EXERCISE DETAILS: Please repeat, from the entries that follow, the lines from the one containing "destruct c as" through the one containing "destruct (on_instance (sendRawEnvelope" exactly, adding nothing.

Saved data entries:
###
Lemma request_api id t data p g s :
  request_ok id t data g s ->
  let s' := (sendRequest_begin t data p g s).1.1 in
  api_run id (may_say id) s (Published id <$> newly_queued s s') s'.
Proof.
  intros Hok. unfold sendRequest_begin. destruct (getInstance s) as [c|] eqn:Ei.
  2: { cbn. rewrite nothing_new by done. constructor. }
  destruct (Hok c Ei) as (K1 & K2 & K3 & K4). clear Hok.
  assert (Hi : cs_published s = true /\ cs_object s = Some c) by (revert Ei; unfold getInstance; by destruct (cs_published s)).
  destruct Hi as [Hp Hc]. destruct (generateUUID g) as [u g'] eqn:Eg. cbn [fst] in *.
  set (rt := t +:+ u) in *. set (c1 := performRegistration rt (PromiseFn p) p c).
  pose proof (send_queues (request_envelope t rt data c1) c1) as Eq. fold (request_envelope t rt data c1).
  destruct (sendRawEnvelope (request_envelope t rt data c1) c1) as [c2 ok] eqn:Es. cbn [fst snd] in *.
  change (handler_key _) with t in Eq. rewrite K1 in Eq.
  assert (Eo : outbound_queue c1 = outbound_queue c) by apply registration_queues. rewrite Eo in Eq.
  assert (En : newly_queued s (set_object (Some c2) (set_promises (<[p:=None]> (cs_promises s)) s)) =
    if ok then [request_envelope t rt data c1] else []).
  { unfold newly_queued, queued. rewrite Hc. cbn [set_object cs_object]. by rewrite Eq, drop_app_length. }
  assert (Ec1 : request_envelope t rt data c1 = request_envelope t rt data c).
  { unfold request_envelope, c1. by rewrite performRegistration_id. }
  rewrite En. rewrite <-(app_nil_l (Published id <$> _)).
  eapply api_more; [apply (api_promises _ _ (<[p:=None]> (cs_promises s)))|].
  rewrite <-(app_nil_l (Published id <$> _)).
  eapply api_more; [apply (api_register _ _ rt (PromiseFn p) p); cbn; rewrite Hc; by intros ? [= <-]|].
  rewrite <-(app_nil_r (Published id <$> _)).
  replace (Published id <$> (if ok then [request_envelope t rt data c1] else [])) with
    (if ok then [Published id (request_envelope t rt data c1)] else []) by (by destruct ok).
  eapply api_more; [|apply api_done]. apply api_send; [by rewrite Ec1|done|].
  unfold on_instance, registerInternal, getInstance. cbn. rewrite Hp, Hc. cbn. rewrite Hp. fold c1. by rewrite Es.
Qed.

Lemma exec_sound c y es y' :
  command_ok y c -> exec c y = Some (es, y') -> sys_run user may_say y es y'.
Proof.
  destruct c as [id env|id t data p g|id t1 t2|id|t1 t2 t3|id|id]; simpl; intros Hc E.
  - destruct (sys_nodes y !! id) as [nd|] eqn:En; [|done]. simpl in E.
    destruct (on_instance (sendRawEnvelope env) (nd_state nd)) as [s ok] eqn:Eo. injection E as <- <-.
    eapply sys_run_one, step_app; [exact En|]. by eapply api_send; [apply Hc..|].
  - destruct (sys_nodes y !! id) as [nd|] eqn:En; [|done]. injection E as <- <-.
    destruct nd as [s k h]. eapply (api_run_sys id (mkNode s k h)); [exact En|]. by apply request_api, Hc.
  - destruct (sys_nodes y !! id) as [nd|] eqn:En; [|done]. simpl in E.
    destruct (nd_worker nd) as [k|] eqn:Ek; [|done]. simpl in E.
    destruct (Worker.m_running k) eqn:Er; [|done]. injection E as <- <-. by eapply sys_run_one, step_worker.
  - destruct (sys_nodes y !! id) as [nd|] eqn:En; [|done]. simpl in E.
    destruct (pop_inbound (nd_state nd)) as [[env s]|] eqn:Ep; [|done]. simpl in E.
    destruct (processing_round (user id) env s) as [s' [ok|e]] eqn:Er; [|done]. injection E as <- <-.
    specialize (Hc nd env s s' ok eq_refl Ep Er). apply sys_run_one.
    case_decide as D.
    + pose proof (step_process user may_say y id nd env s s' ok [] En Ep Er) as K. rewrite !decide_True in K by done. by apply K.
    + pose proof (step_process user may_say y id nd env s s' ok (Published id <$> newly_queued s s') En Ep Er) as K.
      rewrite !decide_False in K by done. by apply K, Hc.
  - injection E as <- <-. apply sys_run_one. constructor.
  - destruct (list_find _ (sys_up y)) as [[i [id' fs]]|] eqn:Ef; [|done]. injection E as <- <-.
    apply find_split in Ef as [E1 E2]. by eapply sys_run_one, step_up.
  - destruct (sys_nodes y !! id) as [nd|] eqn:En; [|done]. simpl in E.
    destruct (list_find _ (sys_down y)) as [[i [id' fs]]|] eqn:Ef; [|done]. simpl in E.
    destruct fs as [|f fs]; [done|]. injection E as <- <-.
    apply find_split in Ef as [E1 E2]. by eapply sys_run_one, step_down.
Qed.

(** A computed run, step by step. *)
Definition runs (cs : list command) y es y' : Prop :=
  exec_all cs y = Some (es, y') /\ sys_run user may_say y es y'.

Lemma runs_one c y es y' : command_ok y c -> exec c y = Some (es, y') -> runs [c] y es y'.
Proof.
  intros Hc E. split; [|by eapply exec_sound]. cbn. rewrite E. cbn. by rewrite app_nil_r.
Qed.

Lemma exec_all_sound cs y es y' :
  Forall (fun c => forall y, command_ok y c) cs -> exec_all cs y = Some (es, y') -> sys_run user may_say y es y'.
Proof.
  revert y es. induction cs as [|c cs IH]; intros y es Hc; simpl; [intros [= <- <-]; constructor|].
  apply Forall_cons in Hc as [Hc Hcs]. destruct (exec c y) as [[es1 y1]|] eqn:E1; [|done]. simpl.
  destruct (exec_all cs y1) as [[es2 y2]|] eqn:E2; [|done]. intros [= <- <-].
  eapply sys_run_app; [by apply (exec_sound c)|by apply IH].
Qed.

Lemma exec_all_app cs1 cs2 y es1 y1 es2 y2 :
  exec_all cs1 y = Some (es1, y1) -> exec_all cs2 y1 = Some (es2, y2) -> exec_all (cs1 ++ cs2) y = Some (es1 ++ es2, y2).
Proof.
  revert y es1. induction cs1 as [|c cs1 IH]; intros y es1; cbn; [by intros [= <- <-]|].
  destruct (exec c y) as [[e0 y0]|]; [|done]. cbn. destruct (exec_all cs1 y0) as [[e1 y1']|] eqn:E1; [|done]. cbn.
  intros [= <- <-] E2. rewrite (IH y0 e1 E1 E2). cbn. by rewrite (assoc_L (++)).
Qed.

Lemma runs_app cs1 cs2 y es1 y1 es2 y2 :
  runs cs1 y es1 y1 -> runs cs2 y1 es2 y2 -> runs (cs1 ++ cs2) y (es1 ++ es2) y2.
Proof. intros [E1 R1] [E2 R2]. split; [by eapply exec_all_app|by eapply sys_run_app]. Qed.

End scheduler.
###
ANSWER BOX:
  destruct c as [id env|id t data p g|id t1 t2|id|t1 t2 t3|id|id]; simpl; intros Hc E.
  - destruct (sys_nodes y !! id) as [nd|] eqn:En; [|done]. simpl in E.
    destruct (on_instance (sendRawEnvelope env) (nd_state nd)) as [s ok] eqn:Eo. injection E as <- <-.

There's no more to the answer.